(RECORD EXCERPTS Opens)

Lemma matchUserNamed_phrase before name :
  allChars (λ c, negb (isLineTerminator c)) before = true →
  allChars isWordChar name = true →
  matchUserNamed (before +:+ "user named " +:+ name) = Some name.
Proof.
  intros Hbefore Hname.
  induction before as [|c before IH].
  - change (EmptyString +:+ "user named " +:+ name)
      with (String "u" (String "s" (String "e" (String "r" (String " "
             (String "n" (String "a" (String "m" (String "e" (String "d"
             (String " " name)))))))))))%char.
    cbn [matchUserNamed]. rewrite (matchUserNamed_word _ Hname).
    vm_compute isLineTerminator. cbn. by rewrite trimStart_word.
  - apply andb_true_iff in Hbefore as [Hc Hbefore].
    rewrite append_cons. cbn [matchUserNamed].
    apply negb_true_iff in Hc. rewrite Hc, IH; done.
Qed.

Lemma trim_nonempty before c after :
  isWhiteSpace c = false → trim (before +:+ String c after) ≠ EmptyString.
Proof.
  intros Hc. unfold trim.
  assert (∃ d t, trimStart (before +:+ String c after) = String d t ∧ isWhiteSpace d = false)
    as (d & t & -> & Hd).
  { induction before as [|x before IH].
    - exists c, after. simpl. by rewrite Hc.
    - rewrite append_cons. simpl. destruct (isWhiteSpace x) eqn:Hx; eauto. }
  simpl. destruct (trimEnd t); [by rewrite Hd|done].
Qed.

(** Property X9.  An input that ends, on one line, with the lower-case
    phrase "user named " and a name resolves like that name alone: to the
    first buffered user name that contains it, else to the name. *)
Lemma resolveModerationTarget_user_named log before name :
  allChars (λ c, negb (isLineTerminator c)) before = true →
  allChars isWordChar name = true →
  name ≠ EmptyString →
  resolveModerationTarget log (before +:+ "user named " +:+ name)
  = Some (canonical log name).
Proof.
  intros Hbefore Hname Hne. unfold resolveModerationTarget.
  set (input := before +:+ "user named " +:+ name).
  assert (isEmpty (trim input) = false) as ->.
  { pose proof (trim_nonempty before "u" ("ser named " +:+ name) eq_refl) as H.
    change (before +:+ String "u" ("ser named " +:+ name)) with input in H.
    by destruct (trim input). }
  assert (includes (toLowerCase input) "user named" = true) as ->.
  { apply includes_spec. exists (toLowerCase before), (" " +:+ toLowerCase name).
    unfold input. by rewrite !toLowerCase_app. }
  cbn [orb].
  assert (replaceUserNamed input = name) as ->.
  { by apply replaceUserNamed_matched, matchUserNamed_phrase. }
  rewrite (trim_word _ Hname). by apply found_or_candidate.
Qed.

(RECORD EXCERPTS Closes)
(RECORD EXCERPTS Opens)

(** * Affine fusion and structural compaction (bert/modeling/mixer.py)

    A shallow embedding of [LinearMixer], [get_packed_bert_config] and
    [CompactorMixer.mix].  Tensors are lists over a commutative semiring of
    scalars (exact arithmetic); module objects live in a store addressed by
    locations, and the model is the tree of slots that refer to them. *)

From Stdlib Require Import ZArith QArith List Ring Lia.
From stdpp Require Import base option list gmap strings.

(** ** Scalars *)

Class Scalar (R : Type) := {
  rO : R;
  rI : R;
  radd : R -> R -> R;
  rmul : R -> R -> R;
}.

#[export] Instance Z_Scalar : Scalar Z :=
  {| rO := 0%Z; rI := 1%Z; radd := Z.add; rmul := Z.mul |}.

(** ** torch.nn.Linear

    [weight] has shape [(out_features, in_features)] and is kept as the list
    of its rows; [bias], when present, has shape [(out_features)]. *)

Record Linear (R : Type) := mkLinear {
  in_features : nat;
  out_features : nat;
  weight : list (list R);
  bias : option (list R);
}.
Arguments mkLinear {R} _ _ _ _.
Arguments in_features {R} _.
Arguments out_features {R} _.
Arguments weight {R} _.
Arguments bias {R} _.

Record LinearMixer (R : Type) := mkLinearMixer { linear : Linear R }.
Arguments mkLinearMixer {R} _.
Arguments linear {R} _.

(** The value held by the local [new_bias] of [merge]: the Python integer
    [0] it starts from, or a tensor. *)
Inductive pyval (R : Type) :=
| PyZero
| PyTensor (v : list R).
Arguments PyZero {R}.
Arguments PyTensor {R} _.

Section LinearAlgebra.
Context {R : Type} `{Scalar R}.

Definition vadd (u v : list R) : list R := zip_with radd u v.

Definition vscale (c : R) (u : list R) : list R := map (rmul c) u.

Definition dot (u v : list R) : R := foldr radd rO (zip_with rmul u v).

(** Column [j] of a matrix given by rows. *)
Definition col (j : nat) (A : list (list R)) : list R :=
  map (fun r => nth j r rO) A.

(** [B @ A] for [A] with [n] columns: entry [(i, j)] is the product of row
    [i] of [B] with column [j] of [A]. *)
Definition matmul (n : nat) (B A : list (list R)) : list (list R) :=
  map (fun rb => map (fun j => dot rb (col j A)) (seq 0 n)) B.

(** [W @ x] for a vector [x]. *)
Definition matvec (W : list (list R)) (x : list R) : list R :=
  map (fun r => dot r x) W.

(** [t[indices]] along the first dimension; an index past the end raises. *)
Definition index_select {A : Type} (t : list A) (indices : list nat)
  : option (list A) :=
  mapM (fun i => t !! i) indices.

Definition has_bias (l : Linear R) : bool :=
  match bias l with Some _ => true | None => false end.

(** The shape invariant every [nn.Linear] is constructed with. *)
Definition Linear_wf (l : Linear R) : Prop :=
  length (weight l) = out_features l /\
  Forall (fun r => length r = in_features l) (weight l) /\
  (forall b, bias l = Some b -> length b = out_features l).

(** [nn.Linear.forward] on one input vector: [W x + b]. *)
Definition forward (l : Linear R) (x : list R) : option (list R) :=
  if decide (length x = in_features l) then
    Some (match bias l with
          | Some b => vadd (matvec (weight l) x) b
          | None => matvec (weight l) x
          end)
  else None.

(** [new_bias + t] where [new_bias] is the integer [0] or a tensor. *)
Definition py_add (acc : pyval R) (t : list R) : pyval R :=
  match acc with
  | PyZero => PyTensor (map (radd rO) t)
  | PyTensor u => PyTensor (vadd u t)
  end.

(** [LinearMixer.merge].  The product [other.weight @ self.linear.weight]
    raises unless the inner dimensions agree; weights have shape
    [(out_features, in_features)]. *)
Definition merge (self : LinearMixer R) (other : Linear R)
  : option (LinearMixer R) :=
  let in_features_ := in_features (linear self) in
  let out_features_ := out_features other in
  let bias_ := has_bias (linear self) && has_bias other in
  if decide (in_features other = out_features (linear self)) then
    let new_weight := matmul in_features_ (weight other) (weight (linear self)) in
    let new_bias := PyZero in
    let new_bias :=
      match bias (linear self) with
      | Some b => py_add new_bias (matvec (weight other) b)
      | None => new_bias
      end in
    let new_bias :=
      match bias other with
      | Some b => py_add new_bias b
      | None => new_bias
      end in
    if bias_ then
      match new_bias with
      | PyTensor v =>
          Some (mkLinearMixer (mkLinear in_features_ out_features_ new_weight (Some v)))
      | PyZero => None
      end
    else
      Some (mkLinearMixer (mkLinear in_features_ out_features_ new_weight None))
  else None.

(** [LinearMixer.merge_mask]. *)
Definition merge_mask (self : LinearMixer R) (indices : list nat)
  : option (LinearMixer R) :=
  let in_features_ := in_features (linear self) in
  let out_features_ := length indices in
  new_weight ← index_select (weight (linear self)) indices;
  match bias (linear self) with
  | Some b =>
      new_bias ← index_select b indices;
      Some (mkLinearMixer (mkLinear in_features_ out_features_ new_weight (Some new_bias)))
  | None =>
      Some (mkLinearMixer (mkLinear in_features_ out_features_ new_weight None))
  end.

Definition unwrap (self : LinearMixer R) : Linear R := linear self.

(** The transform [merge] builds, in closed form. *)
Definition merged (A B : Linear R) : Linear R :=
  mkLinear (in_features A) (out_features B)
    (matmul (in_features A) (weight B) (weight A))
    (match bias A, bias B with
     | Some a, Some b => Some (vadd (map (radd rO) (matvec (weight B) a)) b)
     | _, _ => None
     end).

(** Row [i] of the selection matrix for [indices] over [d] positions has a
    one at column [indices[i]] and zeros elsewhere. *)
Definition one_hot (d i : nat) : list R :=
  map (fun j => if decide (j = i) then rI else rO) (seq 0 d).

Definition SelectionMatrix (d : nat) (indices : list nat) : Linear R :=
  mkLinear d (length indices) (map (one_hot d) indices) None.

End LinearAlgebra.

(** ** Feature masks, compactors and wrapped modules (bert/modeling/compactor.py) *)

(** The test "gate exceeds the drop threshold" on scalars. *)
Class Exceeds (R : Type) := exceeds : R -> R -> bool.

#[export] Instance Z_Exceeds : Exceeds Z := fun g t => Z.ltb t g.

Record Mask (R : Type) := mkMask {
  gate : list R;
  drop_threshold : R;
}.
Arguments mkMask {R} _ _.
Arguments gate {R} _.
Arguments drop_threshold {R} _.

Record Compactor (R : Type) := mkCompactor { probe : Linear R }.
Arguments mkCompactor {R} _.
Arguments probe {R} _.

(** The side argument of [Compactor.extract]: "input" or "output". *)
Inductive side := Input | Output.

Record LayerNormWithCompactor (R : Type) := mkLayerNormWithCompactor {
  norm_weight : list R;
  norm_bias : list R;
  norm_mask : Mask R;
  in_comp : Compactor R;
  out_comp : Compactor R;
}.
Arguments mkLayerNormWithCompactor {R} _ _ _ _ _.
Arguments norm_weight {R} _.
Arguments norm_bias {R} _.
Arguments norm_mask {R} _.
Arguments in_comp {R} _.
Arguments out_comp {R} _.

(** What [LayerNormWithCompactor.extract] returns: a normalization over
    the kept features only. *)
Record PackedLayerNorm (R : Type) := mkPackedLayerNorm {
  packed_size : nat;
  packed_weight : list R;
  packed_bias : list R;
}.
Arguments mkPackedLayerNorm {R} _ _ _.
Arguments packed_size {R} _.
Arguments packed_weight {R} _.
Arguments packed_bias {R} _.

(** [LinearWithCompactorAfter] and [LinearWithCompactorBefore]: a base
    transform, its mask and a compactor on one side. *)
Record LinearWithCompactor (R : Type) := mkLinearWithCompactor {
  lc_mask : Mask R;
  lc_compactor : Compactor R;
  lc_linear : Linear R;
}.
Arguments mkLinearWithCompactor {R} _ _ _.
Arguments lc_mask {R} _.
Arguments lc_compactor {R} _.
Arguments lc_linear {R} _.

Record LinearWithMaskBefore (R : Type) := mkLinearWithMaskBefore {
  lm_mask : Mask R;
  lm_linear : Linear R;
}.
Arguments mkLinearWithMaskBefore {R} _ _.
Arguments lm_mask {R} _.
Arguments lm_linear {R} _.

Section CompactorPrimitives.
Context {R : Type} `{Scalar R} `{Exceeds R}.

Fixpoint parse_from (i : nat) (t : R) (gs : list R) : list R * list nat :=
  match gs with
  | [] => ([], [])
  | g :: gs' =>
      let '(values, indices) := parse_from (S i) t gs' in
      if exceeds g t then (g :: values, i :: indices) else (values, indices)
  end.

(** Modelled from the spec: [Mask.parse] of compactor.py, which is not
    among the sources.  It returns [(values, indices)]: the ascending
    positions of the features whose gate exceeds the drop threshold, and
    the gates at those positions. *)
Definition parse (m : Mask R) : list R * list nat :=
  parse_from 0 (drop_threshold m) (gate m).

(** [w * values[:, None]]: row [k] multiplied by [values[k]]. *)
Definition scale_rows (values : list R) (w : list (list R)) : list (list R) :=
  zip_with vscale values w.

(RECORD EXCERPTS Closes)

[PROBLEM DESCRIPTION]:
Only a number is expected here: the tally of lines above that contain "pyval". Please write nothing more.

[TASK RESULT]:
2